(** [needle in hay] holds exactly when [needle] is a substring of [hay]. *)
Lemma str_in_spec (needle hay : pystr) :
  str_in needle hay = true <-> exists pre post, hay = pre ++ needle ++ post.
Proof.
  induction hay as [|c t IH].
  - simpl. rewrite orb_false_r, starts_with_spec. split.
    + intros (post & Heq). now exists [], post.
    + intros (pre & post & Heq). destruct pre; [now exists post | discriminate].
  - cbn [str_in]. rewrite orb_true_iff, starts_with_spec, IH. split.
    + intros [(post & Heq) | (pre & post & ->)].
      * now exists [], post.
      * now exists (c :: pre), post.
    + intros (pre & post & Heq). destruct pre as [|c' pre]; simpl in Heq.
      * left. now exists post.
      * right. injection Heq as -> ->. now exists pre, post.
Qed.

Lemma str_eqb_true (a b : pystr) : str_eqb a b = true <-> a = b.
Proof.
  unfold str_eqb. destruct (list_eq_dec N.eq_dec a b); split; congruence.
Qed.

Lemma str_eqb_refl (a : pystr) : str_eqb a a = true.
Proof. now apply str_eqb_true. Qed.

Lemma str_eqb_false (a b : pystr) : str_eqb a b = false <-> a <> b.
Proof.
  unfold str_eqb. destruct (list_eq_dec N.eq_dec a b); split; congruence.
Qed.

Lemma dict_get_app_hit {V} (k : pystr) (v : V) (pre post : pydict V) :
  ~ In k (dict_keys pre) -> dict_get k (pre ++ (k, v) :: post) = Some v.
Proof.
  induction pre as [|[k' v'] pre IH]; simpl; intros Hk.
  - now rewrite str_eqb_refl.
  - destruct (str_eqb k' k) eqn:E.
    + apply str_eqb_true in E. tauto.
    + apply IH. tauto.
Qed.

Lemma dict_get_none_keys {V} (k : pystr) (d : pydict V) :
  dict_get k d = None <-> ~ In k (dict_keys d).
Proof.
  induction d as [|[k' v'] d IH]; simpl.
  - tauto.
  - destruct (str_eqb k' k) eqn:E.
    + apply str_eqb_true in E. split; [discriminate | tauto].
    + apply str_eqb_false in E. rewrite IH. tauto.
Qed.

Lemma dict_set_new {V} (k : pystr) (v : V) (d : pydict V) :
  dict_get k d = None -> dict_set k v d = d ++ [(k, v)].
Proof.
  induction d as [|[k' v'] d IH]; simpl; intros Hk.
  - reflexivity.
  - destruct (str_eqb k' k); [discriminate | now rewrite IH].
Qed.

Lemma dict_set_length {V} (k : pystr) (v : V) (d : pydict V) :
  length (dict_set k v d) = if dict_has k d then length d else S (length d).
Proof.
  unfold dict_has.
  induction d as [|[k' v'] d IH]; simpl.
  - reflexivity.
  - destruct (str_eqb k' k); simpl.
    + reflexivity.
    + rewrite IH. now destruct (dict_get k d).
Qed.
Lemma registers_now url br e ps :
  ∃ p, p ∈ record_entry url br e ps ∧ registers url br e p.
Proof.
  unfold record_entry.
  destruct (find_plugin (name_canonical e) ps) as [[i q]|] eqn:Hf.
  - apply find_plugin_Some in Hf as [Hi Hk]. eexists. split.
    + apply list_elem_of_lookup. exists i.
      apply list_lookup_insert_eq. by eapply lookup_lt_Some.
    + repeat split. by left.
  - eexists. split.
    + apply elem_of_app. right. apply list_elem_of_here.
    + repeat split. by right.
Qed.

Lemma recorded_registers url br entries ps e :
  e ∈ entries →
  ∃ p, p ∈ recorded url br entries ps ∧ registers url br e p.
Proof.
  assert (∀ l qs, (∃ p, p ∈ qs ∧ registers url br e p) →
            ∃ p, p ∈ recorded url br l qs ∧ registers url br e p) as Hkeep.
  { unfold recorded. induction l as [|e' l IH]; intros qs Hqs; simpl;
      [done|]. by apply IH, registers_kept. }
  unfold recorded in *. revert ps.
  induction entries as [|e0 entries IH]; intros ps Hin.
  - by apply elem_of_nil in Hin.
  - simpl. apply elem_of_cons in Hin as [->|Hin]; [|by apply IH].
    apply Hkeep, registers_now.
Qed.

(** *** [list_skills] *)

(** A configured directory that is missing yields no bundled skill, whatever
    auto-detection would find. *)
Lemma bundled_skills_stale s (d : Disk) dir :
  bundled_dir (skills s) = Some dir → d !! dir = None →
  bundled_skills s d = [].
Proof. intros Hdir Hd. unfold bundled_skills. by rewrite Hdir, Hd. Qed.

Lemma bundled_skills_unset s (d : Disk) :
  bundled_dir (skills s) = None → bundled_skills s d = auto_detected d.
Proof. intros Hdir. unfold bundled_skills, auto_detected. by rewrite Hdir. Qed.

Lemma find_plugin_elem c ps :
  is_Some (find_plugin c ps)
  ↔ ∃ p, p ∈ ps ∧ normalize_skill_name (name p) = c.
Proof.
  rewrite find_plugin_is_Some.
  change (@List.map) with (@fmap list _). rewrite list_elem_of_fmap.
  unfold canonical_key. split; intros (p & Hp1 & Hp2); by exists p.
Qed.

(** *** What the commands do once the lookup has answered *)

Lemma update_skill_found (w : World) s skill ip :
  stored w = Some s →
  find_plugin (normalize_skill_name skill) (plugins (skills s)) = Some ip →
  disk (update_skill skill w).2
  = (manager_update (normalize_skill_name skill) (disk w)).2
  ∧ ((update_skill skill w).1 = Ok ()
     ↔ ∃ updated_path,
         (manager_update (normalize_skill_name skill) (disk w)).1
         = Ok updated_path).
Proof.
  intros Hs Hf. unfold update_skill. run_cmd. rewrite Hs. simpl.
  rewrite Hf. destruct ip as [i p]. simpl.
  destruct (manager_update _ _) as [[path|e|signal] d]; simpl.
  - split; [done|]. split; [by eauto|done].
  - split; [done|]. split; [discriminate|]. by intros [? ?].
  - split; [done|]. split; [discriminate|]. by intros [? ?].
Qed.

Lemma remove_skill_not_found (w : World) s skill keep_files confirm :
  stored w = Some s →
  find_plugin (normalize_skill_name skill) (plugins (skills s)) = None →
  (remove_skill skill keep_files confirm w).1 = Err (Exit 1)
  ∧ stored (remove_skill skill keep_files confirm w).2 = stored w
  ∧ disk (remove_skill skill keep_files confirm w).2 = disk w.
Proof.
  intros Hs Hf. unfold remove_skill. run_cmd. rewrite Hs. simpl.
  by rewrite Hf.
Qed.

Lemma record_entry_length url br e ps :
  (is_Some (find_plugin (name_canonical e) ps) →
   length (record_entry url br e ps) = length ps)
  ∧ (find_plugin (name_canonical e) ps = None →
     length (record_entry url br e ps) = S (length ps)).
Proof.
  split.
  - intros [[i p] Hf]. rewrite (record_entry_found _ _ _ _ _ _ Hf).
    apply length_insert.
  - intros Hf. rewrite (record_entry_new _ _ _ _ Hf).
    rewrite length_app. simpl. lia.
Qed.

End SkillProperties.

(** ** The canonical form of a name *)

Section CanonicalizerProperties.
Import NameCanonicalizer.

Lemma safe_is_lowered c : is_safe c = true → lower c = c.
Proof. by destruct c as [[] [] [] [] [] [] [] []]. Qed.

Lemma safe_is_no_separator c : is_safe c = true → is_separator c = false.
Proof. by destruct c as [[] [] [] [] [] [] [] []]. Qed.
(** * upnp-query: a shallow embedding of [upnp-query.py] and its properties

    The script discovers a UPnP gateway with one unicast M-SEARCH datagram,
    reads the [Location] header of the reply, fetches the device description,
    walks every [serviceList/service], fetches each service's SCPD and calls,
    through SOAP, every action whose name starts with [Get] and that has no
    input argument.

    Layout of the development:
    - [PyStr]: the [str] methods the script uses ([lower], [startswith],
      [split], [rsplit], [strip]) on 8-bit characters;
    - [ET]: the fragment of [xml.etree.ElementTree] the script uses;
    - [Py]: outcomes (value or raised exception);
    - section [Run]: the script itself, as state passing over an abstract
      world (sockets, HTTP server, XML parser) that logs what the script
      prints and sends;
    - the properties. *)

From Stdlib Require Import String Ascii List ZArith Bool Lia DecimalString.
Import ListNotations.
Local Open Scope list_scope.
Local Open Scope string_scope.
Set Warnings "-register-all".

(** ** Python strings *)

Module PyStr.

(** Characters are 8-bit code points.  [str.lower] on that range maps
    [A-Z] and the Latin-1 capitals (all of 192..222 but the sign 215) to the
    code point 32 above. *)
Definition lower_char (c : ascii) : ascii :=
  let n := nat_of_ascii c in
  if ((65 <=? n) && (n <=? 90))%nat
     || ((192 <=? n) && (n <=? 222) && negb (n =? 215))%nat
  then ascii_of_nat (n + 32) else c.

Fixpoint lower (s : string) : string :=
  match s with
  | EmptyString => EmptyString
  | String c r => String (lower_char c) (lower r)
  end.

(** [s.startswith(p)] *)
Definition startswith (s p : string) : bool := String.prefix p s.

Definition CR : ascii := "013"%char.
Definition LF : ascii := "010"%char.
Definition TAB : ascii := "009"%char.
Definition CRLF : string := String CR (String LF EmptyString).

● **What the task requires**: List every line in the records above that contains the word "plugins".

● **Response**:
  find_plugin (normalize_skill_name skill) (plugins (skills s)) = Some ip →
  find_plugin (normalize_skill_name skill) (plugins (skills s)) = None →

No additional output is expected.